The evaluation is a compulsory competency test taken by all medical graduates with foreign qualifications. It is a prerequisite for doctors before they are registered as practitioners with the council. In a letter addressed to the graduates dated 22 October, HPCNA CEO Cornelius Weyulu said although the answer scripts have been marked, there were allegations that graduates cheated during the test.
Weyulu added that the executive committee of the council decided to withhold the results of the graduates, as well as report the matter to the Anti-Corruption Commission (ACC) for further investigation. He thus asked that students remain patient and calm until the investigations are complete.
The report says contacted for an update on developments, Weyulu said because the matter is under investigation by the commission, he was not at liberty to speak about it. And ,the spokesperson of the ACC, Josefina Nghituwamata, confirmed that the matter is being investigated. Nghituwamata added that examination fraud and corruption are serious transgressions that are not tolerated by the commission.
According to the report, media reports last year revealed that 238 foreign-trained doctors who sat for the evaluation test had failed. At the time, only two medical graduates and none of the dental graduates passed. It was reported in 2017 that out of 99 graduates who underwent the evaluation, only 45 were cleared for the health ministry's 2018 medical internship programme. The test has been described by some of the foreign-trained doctors as ‘unfair.’

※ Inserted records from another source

(** * FormatTIFFgeneric: detection predicates, scan inference and detector
    stubs of the generic TIFF format classes, embedded from
    [src/FormatTIFFgeneric.py].

    The Python code is embedded shallowly.  Statement sequences live in a
    small reader/state/outcome monad: the reader holds what the process
    sees but never changes (the [tifffile] module global and the
    environment), the state holds what a call can change (open file
    handles, standard output), and an outcome is one of the three ways a
    Python block ends: falling through, [return], or a raised exception. *)

From Stdlib Require Import ZArith String Ascii List Bool Lia.
From Stdlib Require Import Floats.SpecFloat.
From stdpp Require Import base gmap strings list.

Open Scope Z_scope.
Open Scope string_scope.

(** ** Python exceptions, outcomes and the statement monad *)

Inductive exn : Type :=
| TiffFileError      (* tifffile.TiffFileError *)
| AssertionError
| KeyError
| IndexError
| AttributeError
| TypeError
| OverflowError
| OSError            (* FileNotFoundError, PermissionError, ... *)
| ValueError.

#[global] Instance exn_eq_dec : EqDecision exn.
Proof. solve_decision. Defined.

(** Result of a call: a value or an escaped exception. *)
Inductive result (A : Type) : Type :=
| Value (a : A)
| Error (e : exn).
Arguments Value {A} a.
Arguments Error {A} e.

(** Result of a block of statements inside a function returning [R]. *)
Inductive outcome (R A : Type) : Type :=
| Normal (a : A)
| Returned (r : R)
| Raised (e : exn).
Arguments Normal {R A} a.
Arguments Returned {R A} r.
Arguments Raised {R A} e.

(** The value of a tag, as the codec hands it out: text, raw bytes (a
    tag of a byte type, or text that would not decode), a number, a
    tuple of values, or a nested key/value structure.  A Python [dict]
    keeps insertion order, hence the association list. *)
#[warnings="-register-all"]
Inductive PyVal : Type :=
| PStr (s : string)
| PBytes (b : string)
| PNum (z : Z)
| PTuple (l : list PyVal)
| PDict (d : list (string * PyVal)).

Record TiffTag := { value : PyVal }.

Record TiffPage := {
  shape : list Z;            (* page.shape, a tuple of ints *)
  tags : gmap Z TiffTag      (* page.tags, keyed by tag code *)
}.

Record TiffPageSeries := { series_shape : list Z }.

(** What the codec finds in a container it managed to parse. *)
Record TiffContents := {
  pages : list TiffPage;
  series : list TiffPageSeries
}.

(** An open [tifffile.TiffFile]: the parsed container and the file handle
    it holds. *)
Record TiffFile := {
  fh : nat;
  contents : TiffContents
}.

(** The optional codec module.  Only its constructor is consumed: applied
    to a path it parses the container or raises. *)
Record tifffile_module := {
  parse : string -> result TiffContents
}.

(** What a call reads but cannot change. *)
Record World := {
  tifffile : option tifffile_module;   (* [None] after the failed import *)
  environ : gmap string string         (* os.environ *)
}.

(** What a call can change. *)
Record State := {
  next_fh : nat;               (* next fresh file handle *)
  open_fhs : gset nat;         (* handles currently open *)
  stdout : list string         (* lines printed so far *)
}.

Definition M (R A : Type) : Type := World -> State -> outcome R A * State.

Definition pass {R} : M R unit := fun _ st => (Normal tt, st).
Definition pure {R A} (a : A) : M R A := fun _ st => (Normal a, st).
Definition return_ {R A} (r : R) : M R A := fun _ st => (Returned r, st).
Definition raise {R A} (e : exn) : M R A := fun _ st => (Raised e, st).

Definition bind {R A B} (m : M R A) (k : A -> M R B) : M R B :=
  fun w st =>
    match m w st with
    | (Normal a, st') => k a w st'
    | (Returned r, st') => (Returned r, st')
    | (Raised e, st') => (Raised e, st')
    end.

Declare Scope py_scope.
Delimit Scope py_scope with py.
Bind Scope py_scope with M.
Notation "x <- m ;; k" := (bind m (fun x => k))
  (at level 100, m at next level, right associativity) : py_scope.
Notation "m ;; k" := (bind m (fun _ => k))
  (at level 100, right associativity) : py_scope.
Open Scope py_scope.

(** A function call: the body's [return] value, or the body's exception.
    All bodies here end in an explicit [return]. *)
Definition call {R} (body : M R R) (w : World) (st : State) : result R * State :=
  match body w st with
  | (Normal r, st') => (Value r, st')
  | (Returned r, st') => (Value r, st')
  | (Raised e, st') => (Error e, st')
  end.

(** [try: body except catches: handler] *)
Definition try_except {R A} (body : M R A) (catches : list exn) (handler : M R A)
  : M R A :=
  fun w st =>
    match body w st with
    | (Raised e, st') =>
        if bool_decide (e ∈ catches) then handler w st' else (Raised e, st')
    | other => other
    end.

(** [try: body finally: final].  The [finally] block runs however the
    body ends; when it falls through, the body's outcome stands. *)
Definition finally_ {R A} (body : M R A) (final : M R unit) : M R A :=
  fun w st =>
    let (o, st1) := body w st in
    match final w st1 with
    | (Normal _, st2) => (o, st2)
    | (Returned r, st2) => (Returned r, st2)
    | (Raised e, st2) => (Raised e, st2)
    end.

(** [try: body except catches: handler finally: final] *)
Definition try_except_finally {R A} (body : M R A) (catches : list exn)
    (handler : M R A) (final : M R unit) : M R A :=
  finally_ (try_except body catches handler) final.

Definition assert_ {R} (b : bool) : M R unit :=
  if b then pass else raise AssertionError.

Definition print {R} (line : string) : M R unit :=
  fun _ st =>
    (Normal tt,
     {| next_fh := next_fh st; open_fhs := open_fhs st;
        stdout := stdout st ++ [line] |}).

Definition os_getenv {R} (name : string) : M R (option string) :=
  fun w st => (Normal (environ w !! name), st).

(** A library call that gives a value or raises, run as a statement. *)
Definition lift {R A} (r : result A) : M R A :=
  match r with
  | Value a => pure a
  | Error e => raise e
  end.

(** [seq[i]] for a Python sequence and an index [i >= 0]. *)
Definition getitem {R A} (seq : list A) (i : nat) : M R A :=
  match seq !! i with
  | Some a => pure a
  | None => raise IndexError
  end.

(** [page.tags[code]] *)
Definition tags_getitem {R} (page : TiffPage) (code : Z) : M R TiffTag :=
  match tags page !! code with
  | Some t => pure t
  | None => raise KeyError
  end.

(** ** The consumed surface of the codec *)

(** [lib.TiffFile(image_file)]: parse, and on success hold a fresh handle. *)
Definition TiffFile_new {R} (lib : tifffile_module) (image_file : string)
  : M R TiffFile :=
  fun _ st =>
    match parse lib image_file with
    | Value c =>
        (Normal {| fh := next_fh st; contents := c |},
         {| next_fh := S (next_fh st);
            open_fhs := {[ next_fh st ]} ∪ open_fhs st;
            stdout := stdout st |})
    | Error e => (Raised e, st)
    end.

The allegations of cheating come after several experts in the medical field stated earlier this year that the pre-internship examination that foreign-trained medical graduates were subjected to last year was ‘too difficult, unnecessary and out of context. The report says the experts, Dr Shonaq MacKenzie, Dr Rodney Lichtman and Dr Laimi Ashipala, were appointed to an independent examination evaluation panel on 4 June 2019 to assist in deciding whether the examinations were fair, following complaints to the contrary.